Еламан боялся, что у него не хватит денег, не решался он и спросить о цене, а торговец все играл серьгами и ворковал о будущих поцелуях невесты.
Так Еламан и купил эти серьги, и сразу ушел из города, и дорогой несколько раз вынимал их и разглядывал, какие они красивые, с тонкими золотыми нитями, и думал, какие румяные щеки станут у Акбалы, и как она будет рада, и как будет целовать его…
От этих мыслей Еламану стало так горячо и больно, что он несколько раз ткнул в подушку кулаком, потом вжался в нее лицом и лежал не шевелясь.
Начало светать, рыбаки один за другим выходили из землянок. Поняв, что теперь ему уже не уснуть, встал и Еламан. Выйдя на обрыв возле землянок, он вытащил из-за пазухи серьги и незаметно кинул вниз. Посмотрев на море, он уже отвернулся и хотел уйти от обрыва, но не удержался и заглянул вниз, куда бросил серьги. Он сразу увидел их, они блестели и были далеко видны. Тогда он спустился с обрыва, подошел к серьгам и серьезно, старательно втоптал их каблуком в песок.
XVIII
С некоторых пор жизнь Судр Ахмета пошла наперекосяк. Обещанного коня Танирберген ему не дал. Потом от ядовитых трав сдохла единственная кормилица—дойная верблюдица. А несколько дней спустя пропал и гнедой конь. Судр Ахмет собрался было искать его, взял, как всегда, уздечку, но едва вышел из аула – наступил на какую-то колючку и еле добрался до дому.

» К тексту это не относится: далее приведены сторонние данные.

(* ===== verification/DerpWire.v ===== *)
(** * derp: frames on the wire

    [derp.go], the client of [derp_client.go] and the frames that [derpserver.go] reads
    and writes.  A [bufio.Reader] is the bytes that are still to come; a [bufio.Writer]
    is its buffer in front of a connection, whose writes may fail. *)
From S2P Require Import Prelude NetBuf NetAddr GoState NetConn DerpServer.

(** ** [bufio] *)
Definition ErrUnexpectedEOF : error := Errorf "unexpected EOF".

(** [br.Peek(n)] and [br.Discard(n)], for [n] within the size of the buffer *)
Definition Peek (n : nat) : stM bytes bytes := λ br,
  if (n <=? length br)%nat then (br, Ok (take n br)) else (br, Err EOF).
Definition Discard (n : nat) : stM bytes unit := modS (drop n).
(** [io.ReadFull(br, b)] with [len(b) = n], and [io.CopyN(io.Discard, br, n)] *)
Definition br_ReadFull (n : nat) : stM bytes bytes := λ br,
  if (n <=? length br)%nat then (drop n br, Ok (take n br)) else ([], Err ErrUnexpectedEOF).
Definition CopyN (n : nat) : stM bytes unit := λ br,
  if (n <=? length br)%nat then (drop n br, Ok tt) else ([], Err EOF).
Definition br_ReadByte : stM bytes Z := λ br, match br with x :: br => (br, Ok x) | [] => ([], Err EOF) end.

(** [bufiox.ReadFull] *)
Definition bufiox_ReadFull (n : nat) : stM bytes bytes := b ← Peek n; _ ← Discard n; mret b.

(** [bufio.Writer] *)
Record Writer := mkWriter { bw_size : nat; bw_buf : bytes; bw_err : option error; bw_conn : NetConn }.

Definition Available (w : Writer) : nat := bw_size w - length (bw_buf w).

(** [b.wr.Write(p)], keeping the error *)
Definition wr_Write (p rest : bytes) : stM Writer unit := λ w,
  let '(c, r) := conn_Write p (bw_conn w) in
  match r with
  | Ok _ => (mkWriter (bw_size w) rest (bw_err w) c, Ok tt)
  | _ => (mkWriter (bw_size w) (bw_buf w) (Some ioErr) c, Err ioErr)
  end.

Definition Flush : stM Writer unit := λ w,
  match bw_err w with
  | Some e => (w, Err e)
  | None => match bw_buf w with [] => (w, Ok tt) | p => wr_Write p [] w end
  end.

Definition appendBuf (p : bytes) : stM Writer unit :=
  modS (λ w, mkWriter (bw_size w) (bw_buf w ++ p) (bw_err w) (bw_conn w)).

(** [b.Write(p)]: a large write with an empty buffer goes to the connection directly. *)
Fixpoint bw_WriteLoop (fuel : nat) (p : bytes) : stM Writer unit := λ w,
  match fuel with
  | O => (w, NoFuel)
  | S fuel =>
      match bw_err w with
      | Some e => (w, Err e)
      | None =>
          if (length p <=? Available w)%nat then appendBuf p w else
          match bw_buf w with
          | [] => wr_Write p [] w
          | _ => (_ ← appendBuf (take (Available w) p); _ ← Flush; bw_WriteLoop fuel (drop (Available w) p)) w
          end
      end
  end.
Definition bw_Write (p : bytes) : stM Writer unit := bw_WriteLoop 3 p.

Definition WriteByte (x : Z) : stM Writer unit := λ w,
  match bw_err w with
  | Some e => (w, Err e)
  | None => (_ ← (if (Available w <=? 0)%nat then Flush else mret tt); appendBuf [x]) w
  end.

Fixpoint WriteBytes (p : bytes) : stM Writer unit :=
  match p with [] => mret tt | x :: p => _ ← WriteByte x; WriteBytes p end.

(** ** [derp.go] *)
Definition MaxPacketSize : Z := 64 * 2 ^ 10.
(** ["DERP🔑"] *)
Definition derpMagic : bytes := [0x44; 0x45; 0x52; 0x50; 0xf0; 0x9f; 0x94; 0x91].
Definition derpNonceLen : Z := 24.
Definition FrameHeaderLen : nat := 5.
Definition KeyLen : Z := 32.
Definition MaxInfoLen : Z := 2 ^ 20.

Definition FrameServerKey : Z := 0x01.
Definition FrameClientInfo : Z := 0x02.
Definition FrameServerInfo : Z := 0x03.
Definition FrameSendPacket : Z := 0x04.
Definition FrameRecvPacket : Z := 0x05.
Definition FrameKeepAlive : Z := 0x06.
Definition FrameNotePreferred : Z := 0x07.
Definition FramePeerGone : Z := 0x08.
Definition FramePeerPresent : Z := 0x09.
Definition FrameForwardPacket : Z := 0x0a.
Definition FrameWatchConns : Z := 0x10.
Definition FrameClosePeer : Z := 0x11.
Definition FramePing : Z := 0x12.
Definition FramePong : Z := 0x13.
Definition FrameHealth : Z := 0x14.
Definition FrameRestarting : Z := 0x15.
Definition PeerGoneReasonDisconnected : Z := 0x00.
Definition PeerGoneReasonNotHere : Z := 0x01.

Definition writeUint32 (v : Z) : stM Writer unit := WriteBytes (be_bytes 4 v).

Definition ReadFrameHeader : stM bytes (Z * Z) :=
  hdr ← Peek FrameHeaderLen;
  t ← lift (idx hdr 0);
  n ← lift (Uint32 hdr 1);
  _ ← Discard FrameHeaderLen;
  mret (t, n).

(** The length is returned also when the type is not the one wanted. *)
Definition ReadFrameTypeHeader (wantType : Z) : stM bytes (Z * option error) :=
  '(gotType, frameLen) ← ReadFrameHeader;
  mret (frameLen, if negb (wantType =? gotType) then Some (Errorf "bad frame type") else None).

(** The type, the length, the bytes read and whether there were more. *)
Definition readFrame (maxSize : Z) (bufLen : nat) : stM bytes (Z * Z * bytes * bool) :=
  '(t, frameLen) ← ReadFrameHeader;
  if maxSize <? frameLen then throw (Errorf "frame header size exceeds reader limit") else
  b ← br_ReadFull (Nat.min (Z.to_nat frameLen) bufLen);
  let remain := frameLen - zlen b in
  if 0 <? remain then _ ← CopyN (Z.to_nat remain); mret (t, frameLen, b, true)
  else mret (t, frameLen, b, false).

Definition WriteFrameHeader (t frameLen : Z) : stM Writer unit :=
  w ← getS;
  if (FrameHeaderLen <=? Available w)%nat then bw_Write ([t] ++ be_bytes 4 frameLen)
  else _ ← WriteByte t; writeUint32 frameLen.

Definition WriteFrame (t : Z) (b : bytes) : stM Writer unit :=
  if 10 * 2 ^ 20 <? zlen b then throw (Errorf "unreasonably large frame write") else
  _ ← WriteFrameHeader t (u32 (zlen b));
  _ ← bw_Write b;
  Flush.

(** ** Keys: [types/key/node.go] *)
Definition ReadRawWithoutAllocating : stM bytes NodePublic := bufiox_ReadFull 32.
Definition WriteRawWithoutAllocating (k : NodePublic) : stM Writer unit :=
  w ← getS;
  if (32 <=? Available w)%nat then bw_Write k else WriteBytes k.
Definition zeroPublic : NodePublic := replicate 32 0.

(** ** What the server writes *)
Definition sendKeepAlive : stM Writer unit := WriteFrameHeader FrameKeepAlive 0.
Definition sendPong (data : bytes) : stM Writer unit := _ ← WriteFrameHeader FramePong 8; bw_Write data.
Definition sendPeerGone (peer : NodePublic) (reason : Z) : stM Writer unit :=
  let data := peer ++ [reason] in
  _ ← WriteFrameHeader FramePeerGone (u32 (zlen data)); bw_Write data.
Definition peerPresentFrameLen : Z := KeyLen + 16 + 2 + 1.
Definition sendPeerPresent (peer : NodePublic) (ipPort : AddrPort) (flags : Z) : stM Writer unit :=
  _ ← WriteFrameHeader FramePeerPresent peerPresentFrameLen;
  bw_Write (peer ++ As16 (ap_Addr ipPort) ++ be_bytes 2 (ap_Port ipPort) ++ [flags]).
Definition sendPacket (srcKey : NodePublic) (contents : bytes) : stM Writer unit :=
  let withKey := negb (bool_decide (srcKey = zeroPublic)) in
  let pktLen := zlen contents + (if withKey then 32 else 0) in
  _ ← WriteFrameHeader FrameRecvPacket (u32 pktLen);
  _ ← (if withKey then WriteRawWithoutAllocating srcKey else mret tt);
  bw_Write contents.
Definition sendServerKey (publicKey : NodePublic) : stM Writer unit := WriteFrame FrameServerKey (derpMagic ++ publicKey).

(** ** What the server reads *)
Definition recvPacket (frameLen : Z) : stM bytes (NodePublic * bytes) :=
  if frameLen <? KeyLen then throw (Errorf "short send packet frame") else
  dstKey ← ReadRawWithoutAllocating;
  let packetLen := frameLen - KeyLen in
  if MaxPacketSize <? packetLen then throw (Errorf "data packet longer than max") else
  contents ← br_ReadFull (Z.to_nat packetLen);
  mret (dstKey, contents).
Definition recvForwardPacket (frameLen : Z) : stM bytes (NodePublic * NodePublic * bytes) :=
  if frameLen <? KeyLen * 2 then throw (Errorf "short send packet frame") else
  srcKey ← ReadRawWithoutAllocating;
  dstKey ← ReadRawWithoutAllocating;
  let packetLen := frameLen - KeyLen * 2 in
  if MaxPacketSize <? packetLen then throw (Errorf "data packet longer than max") else
  contents ← br_ReadFull (Z.to_nat packetLen);
  mret (srcKey, dstKey, contents).

(** The frames of a client, as [sclient.run] dispatches them, with what each handler reads. *)
Inductive clientFrame :=
  | CfNotePreferred (v : bool)
  | CfSendPacket (dst : NodePublic) (contents : bytes)
  | CfForwardPacket (src dst : NodePublic) (contents : bytes)
  | CfWatchConns
  | CfClosePeer (target : NodePublic)
  | CfPing (data : bytes)
  | CfUnknown.

Definition handleFrameNotePreferred (fl : Z) : stM bytes clientFrame :=
  if negb (fl =? 1) then throw (Errorf "frameNotePreferred wrong size") else
  v ← br_ReadByte; mret (CfNotePreferred (negb (v =? 0))).
Definition handleFrameWatchConns (canMesh : bool) (fl : Z) : stM bytes clientFrame :=
  if negb (fl =? 0) then throw (Errorf "handleFrameWatchConns wrong size") else
  if negb canMesh then throw (Errorf "insufficient permissions") else mret CfWatchConns.
Definition handleFramePing (fl : Z) : stM bytes clientFrame :=
  if fl <? 8 then throw (Errorf "short ping") else
  if 1000 <? fl then throw (Errorf "ping body too large") else
  m ← bufiox_ReadFull 8;
  let extra := fl - 8 in
  _ ← (if 0 <? extra then CopyN (Z.to_nat extra) else mret tt);
  mret (CfPing m).
Definition readClosePeer (canMesh : bool) (fl : Z) : stM bytes clientFrame :=
  if negb (fl =? KeyLen) then throw (Errorf "handleFrameClosePeer wrong size") else
  if negb canMesh then throw (Errorf "insufficient permissions") else
  target ← ReadRawWithoutAllocating; mret (CfClosePeer target).
Definition readForwardPacket (canMesh : bool) (fl : Z) : stM bytes clientFrame :=
  if negb canMesh then throw (Errorf "insufficient permissions") else
  '(src, dst, contents) ← wrapS "recvForwardPacket" (recvForwardPacket fl); mret (CfForwardPacket src dst contents).
Definition readSendPacket (fl : Z) : stM bytes clientFrame :=
  '(dst, contents) ← wrapS "recvPacket" (recvPacket fl); mret (CfSendPacket dst contents).
Definition handleUnknownFrame (fl : Z) : stM bytes clientFrame := _ ← CopyN (Z.to_nat fl); mret CfUnknown.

Потеряв всякую надежду на мужа, Бибижамал сама пошла искать гнедуху, нашла и привела ее домой. Судр Ахмету вовсе стало нечего делать. Целыми днями он слонялся по дому, выходил, опять входил и все думал, чем бы заняться. Наконец он придумал, повеселел, сел на коня и тонко крикнул: «И-и, алла, пошли мне доброго пути!»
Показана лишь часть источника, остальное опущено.